_Task directions_:
Give back the lines of the records exactly, starting at the first and ending at the one with "the table has".

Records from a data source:
##########
(* ===== verification/Splitter.v ===== *)
(** * The Splitter: [split_export] (CoreQC.py lines 297-327)

    [split_export(log)] reads the log file again, writes it back, and, when
    the table has at least [metadata_cols + data_col_cap] columns, writes
    the parts [np.r_[:7, first:last]] for [first = 7, 15, 23, ...] to files
    named after the upper-cased log path.  The model returns the list of
    writes (path and table) in the order the code performs them; reading
    and writing the CSV files is external. The [while first_col <
    total_cols] loop is [split_parts], defined by well-founded recursion on
    [total_cols - first_col]. *)

From S2P Require Import Prelude Num Table Settings.
From Equations Require Import Equations.

(** ** The loop over the parts *)

(** One iteration per part: the part number [i] and the column positions
    [np.r_[:metadata_cols, first_col:last_col]] (or [first_col:total_cols]
    for the last part). *)
Equations? split_parts (i first_col total_cols : nat) : list (nat * list nat)
  by wf (total_cols - first_col) lt :=
  split_parts i first_col total_cols with lt_dec first_col total_cols => {
    | left _ =>
        (i, if first_col + data_cols_segment <? total_cols
            then seq 0 metadata_cols ++ seq first_col data_cols_segment
            else seq 0 metadata_cols ++ seq first_col (total_cols - first_col))
        :: split_parts (S i) (first_col + data_cols_segment) total_cols;
    | right _ => [] }.
Proof. unfold data_cols_segment. lia. Qed.

(** [f'{log.upper().removesuffix(".CSV")}_{i}.csv'] *)
Definition savename (log : string) (i : nat) : string :=
  (py_removesuffix ".CSV" (py_upper log) +:+ "_" +:+ py_str_nat i +:+ ".csv")%string.

Section Splitter.
Context {F : Type} `{FloatModel F}.

(** [split_export]: the table [df] is what [pd.read_csv(log)] returns. *)
Definition split_export (log : string) (df : table F) : list (string * table F) :=
  (log, df) ::
  (if ncols df <? metadata_cols + data_col_cap then []
   else map (fun '(i, idxs) => (savename log i, select_cols idxs df))
            (split_parts 1 metadata_cols (ncols df))).

End Splitter.

(** ** The column positions of the parts *)

Lemma split_parts_done i first_col total_cols :
  total_cols <= first_col -> split_parts i first_col total_cols = [].
Proof.
  intros Hle. rewrite split_parts_equation_1.
  destruct (lt_dec first_col total_cols); [lia|]. reflexivity.
Qed.

Lemma split_parts_step i first_col total_cols :
  first_col < total_cols ->
  split_parts i first_col total_cols =
  (i, if first_col + data_cols_segment <? total_cols
      then seq 0 metadata_cols ++ seq first_col data_cols_segment
      else seq 0 metadata_cols ++ seq first_col (total_cols - first_col))
  :: split_parts (S i) (first_col + data_cols_segment) total_cols.
Proof.
  intros Hlt. rewrite split_parts_equation_1.
  destruct (lt_dec first_col total_cols); [|lia]. reflexivity.
Qed.

Lemma drop_meta_app (s : list nat) : drop metadata_cols (seq 0 metadata_cols ++ s) = s.
Proof. apply drop_app_length'. by rewrite length_seq. Qed.

Lemma take_meta_app (s : list nat) : take metadata_cols (seq 0 metadata_cols ++ s) = seq 0 metadata_cols.
Proof. apply take_app_length'. by rewrite length_seq. Qed.

(** The data positions of the parts, concatenated in order, are
    [first_col, ..., total_cols - 1]. *)
Lemma split_parts_data i first_col total_cols :
  concat (map (fun p => drop metadata_cols p.2) (split_parts i first_col total_cols))
  = seq first_col (total_cols - first_col).
Proof.
  funelim (split_parts i first_col total_cols).
  - rewrite map_cons, concat_cons. cbv beta. cbn [snd].
    destruct (Nat.ltb_spec (first_col + data_cols_segment) total_cols) as [Hl|Hl].
    + rewrite drop_meta_app. rewrite H.
      replace (total_cols - first_col) with
        (data_cols_segment + (total_cols - (first_col + data_cols_segment))) by lia.
      by rewrite seq_app.
    + rewrite drop_meta_app.
      rewrite split_parts_done by lia. by rewrite app_nil_r.
  - replace (total_cols - first_col) with 0 by lia. done.
Qed.

(** Every part starts with the metadata positions and names only positions
    of the table. *)
Lemma split_parts_shape i first_col total_cols :
  metadata_cols <= first_col ->
  Forall (fun p => take metadata_cols p.2 = seq 0 metadata_cols /\
                   Forall (fun k => k < total_cols) p.2 /\
                   length p.2 <= metadata_cols + data_cols_segment)
         (split_parts i first_col total_cols).
Proof.
  funelim (split_parts i first_col total_cols); intros Hm.
  - constructor; [|apply H; unfold data_cols_segment in *; lia].
    cbv beta. cbn [snd].
    destruct (Nat.ltb_spec (first_col + data_cols_segment) total_cols) as [Hl|Hl];
      (split; [apply take_meta_app|]);
      rewrite length_app, !length_seq; (split; [|lia]);
      apply Forall_app; split; apply Forall_forall; intros k Hk%elem_of_seq; lia.
  - constructor.
Qed.

(** The parts are numbered [i, i+1, ...]. *)
Lemma split_parts_numbers i first_col total_cols :
  map fst (split_parts i first_col total_cols)
  = seq i (length (split_parts i first_col total_cols)).
Proof.
  funelim (split_parts i first_col total_cols).
  - simpl. by rewrite H.
  - done.
Qed.

(** ** Reading the parts' cells *)

Section SplitLists.
Context {A : Type}.

Lemma omap_lookup_seq (x : list A) a n :
  a + n <= length x -> omap (fun i => x !! i) (seq a n) = take n (drop a x).
Proof.
  revert a; induction n as [|n IH]; intros a Hlen; [done|].
  rewrite seq_S, omap_app, IH by lia. simpl.
  destruct (lookup_lt_is_Some_2 x (a + n)) as [y Hy]; [lia|]. rewrite Hy. simpl.
  assert (Hd : drop a x !! n = Some y) by (by rewrite lookup_drop).
  by rewrite (take_S_r _ _ _ Hd).
Qed.

Lemma omap_concat {B} (f : B -> option A) (ls : list (list B)) :
  omap f (concat ls) = concat (map (omap f) ls).
Proof. induction ls as [|l ls IH]; simpl; [done|]. by rewrite omap_app, IH. Qed.

(** The cells of a part past the metadata are the cells at its data positions. *)
Lemma drop_omap_part (x : list A) (idxs : list nat) :
  take metadata_cols idxs = seq 0 metadata_cols -> metadata_cols <= length x ->
  drop metadata_cols (omap (fun i => x !! i) idxs)
  = omap (fun i => x !! i) (drop metadata_cols idxs).
Proof.
  intros Htake Hlen. rewrite <- (take_drop metadata_cols idxs) at 1.
  rewrite omap_app, Htake, omap_lookup_seq by lia.
  apply drop_app_length'. rewrite length_take, length_drop. lia.
Qed.

(** The first cells of a part are the metadata cells. *)
Lemma take_omap_part (x : list A) (idxs : list nat) :
  take metadata_cols idxs = seq 0 metadata_cols -> metadata_cols <= length x ->
  take metadata_cols (omap (fun i => x !! i) idxs) = take metadata_cols x.
Proof.
  intros Htake Hlen. rewrite <- (take_drop metadata_cols idxs) at 1.
  rewrite omap_app, Htake, omap_lookup_seq by lia.
  rewrite take_app_length'; [done|]. rewrite length_take, length_drop. lia.
Qed.

(** Round trip on one list (the header or a row): the data cells of the
    parts, concatenated in part order, are the data cells of the list. *)
Lemma parts_roundtrip i (x : list A) :
  metadata_cols <= length x ->
  concat (map (fun p => drop metadata_cols (omap (fun k => x !! k) p.2))
              (split_parts i metadata_cols (length x)))
  = drop metadata_cols x.
Proof.
  intros Hlen.
  pose proof (split_parts_shape i metadata_cols (length x) (le_n _)) as Hshape.
  rewrite (map_ext_in _ (fun p => omap (fun k => x !! k) (drop metadata_cols p.2))).
  - rewrite <- (map_map (fun p => drop metadata_cols p.2) (omap (fun k => x !! k))).
    rewrite <- omap_concat, split_parts_data, omap_lookup_seq by lia.
    apply take_ge. rewrite length_drop. lia.
  - intros p Hp%list_elem_of_In. rewrite Forall_forall in Hshape.
    destruct (Hshape p Hp) as (Htake & _). by apply drop_omap_part.
Qed.

End SplitLists.

(** ** Properties of [split_export] *)

Section SplitTheorems.
Context {F : Type} `{FloatModel F}.

Lemma split_export_wide log (df : table F) :
  metadata_cols + data_col_cap <= ncols df ->
  tail (split_export log df) =
  map (fun '(i, idxs) => (savename log i, select_cols idxs df))
      (split_parts 1 metadata_cols (ncols df)).
Proof.
  intros Hw. unfold split_export.
  destruct (Nat.ltb_spec (ncols df) (metadata_cols + data_col_cap)); [lia | done].
Qed.

Lemma row_cells_select k idxs (df : table F) r :
  trows df !! k = Some r -> row_cells k (select_cols idxs df) = omap (fun i => r.2 !! i) idxs.
Proof. intros Hk. unfold row_cells, select_cols. simpl. by rewrite list_lookup_fmap, Hk. Qed.

Lemma row_cells_some k (df : table F) :
  k < length (trows df) -> exists r, trows df !! k = Some r /\ row_cells k df = r.2.
Proof.
  intros Hk. destruct (lookup_lt_is_Some_2 _ _ Hk) as [r Hr].
  exists r. unfold row_cells. by rewrite Hr.
Qed.

Lemma length_omap_le {A B} (f : A -> option B) (l : list A) : length (omap f l) <= length l.
Proof.
  induction l as [|x l IH]; simpl; [lia|]. unfold omap in IH.
  destruct (f x); simpl; lia.
Qed.

Lemma wf_row_length (df : table F) r :
  table_wf df -> r ∈ trows df -> length r.2 = ncols df.
Proof. intros [Hrows _] Hr. rewrite Forall_forall in Hrows. by apply Hrows. Qed.

(** C8: When [split_export] splits a well-formed table, the data columns
    of the parts, concatenated in part order, are exactly the table's data
    columns: for the header and for every row. *)
Theorem split_export_roundtrip log (df : table F) :
  table_wf df -> metadata_cols + data_col_cap <= ncols df ->
  concat (map (fun w => drop metadata_cols (tcolumns w.2)) (tail (split_export log df)))
    = drop metadata_cols (tcolumns df) /\
  forall k, k < length (trows df) ->
  concat (map (fun w => drop metadata_cols (row_cells k w.2)) (tail (split_export log df)))
    = drop metadata_cols (row_cells k df).
Proof.
  intros Hwf Hwide. rewrite split_export_wide by done. rewrite !map_map.
  assert (Hm : metadata_cols <= ncols df) by (unfold data_col_cap in Hwide; lia).
  split.
  - rewrite <- parts_roundtrip with (i := 1) by exact Hm.
    apply f_equal, map_ext. by intros [i idxs].
  - intros k Hk. rewrite map_map. destruct (row_cells_some k df Hk) as (r & Hr & ->).
    assert (Hlen : length r.2 = ncols df) by (eapply wf_row_length; [done|];
      by eapply list_elem_of_lookup_2).
    rewrite <- parts_roundtrip with (i := 1) by lia. rewrite Hlen.
    apply f_equal, map_ext. intros [i idxs]. simpl. by rewrite (row_cells_select k idxs df r).
Qed.

End SplitTheorems.

Section SplitShape.
Context {F : Type} `{FloatModel F}.

(** C9: Every part written by [split_export] on a well-formed wide table
    has the table's metadata header and, row by row, its metadata cells, the
    same row labels in the same order, and at most
    [metadata_cols + data_cols_segment] columns. *)
Theorem split_export_parts_shape log (df : table F) :
  table_wf df -> metadata_cols + data_col_cap <= ncols df ->
  Forall (fun w =>
    take metadata_cols (tcolumns w.2) = take metadata_cols (tcolumns df) /\
    map fst (trows w.2) = map fst (trows df) /\
    ncols w.2 <= metadata_cols + data_cols_segment /\
    (forall k, k < length (trows df) ->
       take metadata_cols (row_cells k w.2) = take metadata_cols (row_cells k df)))
    (tail (split_export log df)).
Proof.
  intros Hwf Hwide. rewrite split_export_wide by done.
  assert (Hm : metadata_cols <= ncols df) by (unfold data_col_cap in Hwide; lia).
  pose proof (split_parts_shape 1 metadata_cols (ncols df) (le_n _)) as Hshape.
  apply Forall_map. eapply Forall_impl; [exact Hshape|].
  intros [i idxs] (Htake & _ & Hlen). cbn [snd] in Htake, Hlen. simpl. split; [|split; [|split]].
  - by apply take_omap_part.
  - unfold select_cols. simpl. rewrite <- list_fmap_compose. done.
  - unfold ncols, select_cols. cbn [tcolumns].
    pose proof (length_omap_le (fun i => tcolumns df !! i) idxs).
    unfold metadata_cols, data_cols_segment in *. lia.
  - intros k Hk. destruct (row_cells_some k df Hk) as (r & Hr & ->).
    rewrite (row_cells_select k idxs df r Hr). apply take_omap_part; [done|].
    rewrite (wf_row_length df r Hwf) by by eapply list_elem_of_lookup_2. done.
Qed.

(** C10: The split boundary: a table with fewer than
    [metadata_cols + data_col_cap] (17) columns is only written back, and a
    table with at least that many columns gives at least two parts. *)
Theorem split_export_boundary log (df : table F) :
  (ncols df < metadata_cols + data_col_cap -> split_export log df = [(log, df)]) /\
  (metadata_cols + data_col_cap <= ncols df -> 2 <= length (tail (split_export log df))).
Proof.
  split; intros Hc.
  - unfold split_export. destruct (Nat.ltb_spec (ncols df) (metadata_cols + data_col_cap)); [done|lia].
  - rewrite split_export_wide, length_map by done.
    unfold data_col_cap, metadata_cols in Hc.
    rewrite split_parts_step by (unfold metadata_cols; lia). simpl.
    rewrite split_parts_step by (unfold metadata_cols, data_cols_segment; lia). simpl. lia.
Qed.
##########
_Expected answer_:
(* ===== verification/Splitter.v ===== *)
(** * The Splitter: [split_export] (CoreQC.py lines 297-327)

    [split_export(log)] reads the log file again, writes it back, and, when
    the table has at least [metadata_cols + data_col_cap] columns, writes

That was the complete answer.